Theoretically, such a change shouldn't affect Strasburg's ability to keep his fastball in the mid-90s. A 2007 study published in the American Journal of Sports Medicine and co-authored by renowned orthopedist James Andrews "showed no statistical differences in joint kinetics, kinematics, or timing, and clinically insignificant differences in ball velocity." The study also suggested that throwing a fastball from the stretch was no more potentially damaging to the arm than throwing one from a windup.

Phillies general manager Matt Kletnak said that the organization has looked at whether, as a general matter, simplifying pitchers' windups or having them throw out of the stretch exclusively can benefit them. But he emphasized that it was important to deal with each pitcher's problems on a case-by-case basis.

"I'm a big believer that we can work with pitchers," Klentak said. "But sometimes the way that they throw is what makes them successful, and trying to clean up somebody's delivery may make it look prettier, but it might also eliminate the deception that's made them so successful. It's a balancing act."

Thompson was open to McClure's suggestion for all the obvious reasons. He was spraying the ball inside and outside the strike zone, and when he did throw strikes, major-league hitters were crushing them. "It was definitely different," he said of the modified windup. "I'd always been a guy who had a lot of movement. It was how I timed myself up. I was a little awkward because I hadn't done it before, but it wasn't too, too tough to make the transition. It allowed me to get into one spot repeatedly and to try to get here every time.
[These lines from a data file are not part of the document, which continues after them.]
(** X1. [MathUtils.round] in binary64, for the decimals from 0 to 22,
    whose power of ten is a number: the number is multiplied by the
    power, the product is taken to the nearest integer, ties upwards,
    and the integer is divided by the power, the product and the
    quotient being rounded to binary64; so much for a product within
    the largest double.  Rounding keeps the order and the sign and
    respects numeric equality.  It does not always give the decimal
    nearest to the number: the number nearest to 1.005 is rounded to
    1, its product with 100 being the number nearest to
    100.49999999999999, and the number nearest to 0.015, which is
    below 0.015, is rounded to 0.02, its product with 100 being 1.5. *)
Theorem round_in_binary64 (x : Q) (decimals : Z) :
  (0 <= decimals <= 22)%Z ->
  let scale := MathUtils.Math_pow10 decimals in
  scale == Qpower 10 decimals
  /\ (Binary64.finite (x ⊗ scale) ->
      exists n : Z,
        MathUtils.round x decimals = inject_Z n ⊘ scale
        /\ inject_Z n - (1 # 2) <= x ⊗ scale
        /\ x ⊗ scale < inject_Z n + (1 # 2))
  /\ (forall y, x <= y -> MathUtils.round x decimals <= MathUtils.round y decimals)
  /\ (forall y, x == y -> MathUtils.round x decimals = MathUtils.round y decimals)
  /\ (0 <= x -> 0 <= MathUtils.round x decimals)
  /\ (x <= 0 -> MathUtils.round x decimals <= 0)
  /\ MathUtils.round (Binary64.fl (1005 # 1000)) 2 == 1
  /\ (Binary64.fl (15 # 1000) < 15 # 1000
      /\ MathUtils.round (Binary64.fl (15 # 1000)) 2 == Binary64.fl (2 # 100)).
Proof.
  intros Hd. cbv zeta. split; [|split; [|split; [|split; [|split; [|split; [|split]]]]]].
  - assert (Hcases : Forall (fun d => MathUtils.Math_pow10 d == Qpower 10 d)
                       (Z.of_nat <$> seq 0 23)).
    { repeat (constructor; [vm_compute; reflexivity|]). constructor. }
    rewrite Forall_forall in Hcases. apply Hcases.
    apply list_elem_of_fmap. exists (Z.to_nat decimals).
    split; [lia|]. apply elem_of_seq. lia.
  - intros _. exists (MathUtils.Math_round (x ⊗ MathUtils.Math_pow10 decimals)).
    split; [reflexivity|]. apply Math_round_nearest.
  - intros y. apply round_monotone.
  - intros y. apply round_compat.
  - apply round_nonneg.
  - apply round_nonpos.
  - vm_compute. reflexivity.
  - split; vm_compute; reflexivity.
Qed.
End Rounding.

Section RoundingExamples.
Local Open Scope Q_scope.

(** 1.234 and 1.236 are rounded to 1.23 and 1.24. *)
Lemma round_in_binary64_witness :
  MathUtils.round (Binary64.fl (1234 # 1000)) 2
  <= MathUtils.round (Binary64.fl (1236 # 1000)) 2
  /\ MathUtils.round (Binary64.fl (1234 # 1000)) 2 == Binary64.fl (123 # 100)
  /\ MathUtils.round (Binary64.fl (1236 # 1000)) 2 == Binary64.fl (124 # 100).
Proof.
  split.
  - refine (proj1 (proj2 (proj2 (round_in_binary64 (Binary64.fl (1234 # 1000)) 2 _)))
              (Binary64.fl (1236 # 1000)) _).
    + lia.
    + vm_compute. discriminate.
  - split; vm_compute; reflexivity.
Defined.
End RoundingExamples.

(** ** Maximum and minimum *)
Section MaxMin.
Local Open Scope Q_scope.
(** * margaritashotgun: the lime-compiler repository client

    A shallow embedding of [margaritashotgun/repository.py] (class
    [Repository]) and the properties of its metadata walk
    (repomd.xml -> manifest -> kernel module) and of its checksum
    verification.

    The program is Python 2: [str] is a byte string, so payloads, URLs and
    file names are all modelled as [string].  The libraries it calls
    (hashlib, gzip, untangle, requests, time, datetime) and the working
    directory in which it opens its file are collected in the class
    [Platform].  The effects of the program (HTTP requests, log
    records, file writes, output on stdout, the calls of the decoder and of
    the XML parser) are threaded through an explicit state that survives a
    raised exception, as the effects of a Python program do.

    The file has four parts: the client (section [Client]), a concrete
    platform with the repositories of a few scenarios (modules [SHA256] and
    [Scenario]), the properties of the client on any platform (section
    [Properties]), and the scenarios run on the concrete platform. *)

From Stdlib Require Import ZArith String Ascii List Bool Lia.
From stdpp Require Import gmap strings list pretty.
Import ListNotations.
Local Open Scope string_scope.
Local Open Scope list_scope.

(** ** Python built-ins *)

Module Py.

(** [c in chars] for a one-character string [c]. *)
Fixpoint mem_char (c : ascii) (chars : string) : bool :=
  match chars with
  | EmptyString => false
  | String d chars' => Ascii.eqb c d || mem_char c chars'
  end.

(** [s.rstrip(chars)]: the longest prefix of [s] whose last character is
    not in the set [chars].  [chars] is a set of characters, not a suffix. *)
Fixpoint rstrip (s chars : string) : string :=
  match s with
  | EmptyString => EmptyString
  | String c s' =>
      match rstrip s' chars with
      | EmptyString => if mem_char c chars then EmptyString else String c EmptyString
      | r => String c r
      end
  end.

(** [s.endswith(suffix)]. *)
Definition endswith (s suffix : string) : bool :=
  let n := String.length s in
  let k := String.length suffix in
  (k <=? n)%nat && String.eqb (String.substring (n - k) k s) suffix.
"Obviously, my first few starts up here weren't the way I would have pictured them to go," he said. "But I think it's a big, big growing point. Sometimes before you learn how to succeed, you've got to learn how to fail, especially in baseball, which I haven't done much in my career. I really hadn't taken it on the chin. It was different for sure, but in the long run, it's going to make me a lot better, having to sit down and start from ground zero to overcome it."

He hasn't pitched yet this spring for the Phillies, and he anticipates starting the season at Lehigh Valley again. That's OK, he said. He would like to duplicate the success that he's had there already, this time a little wiser, a little more experienced, and with everything simpler, beginning with the first move he makes before every pitch he throws.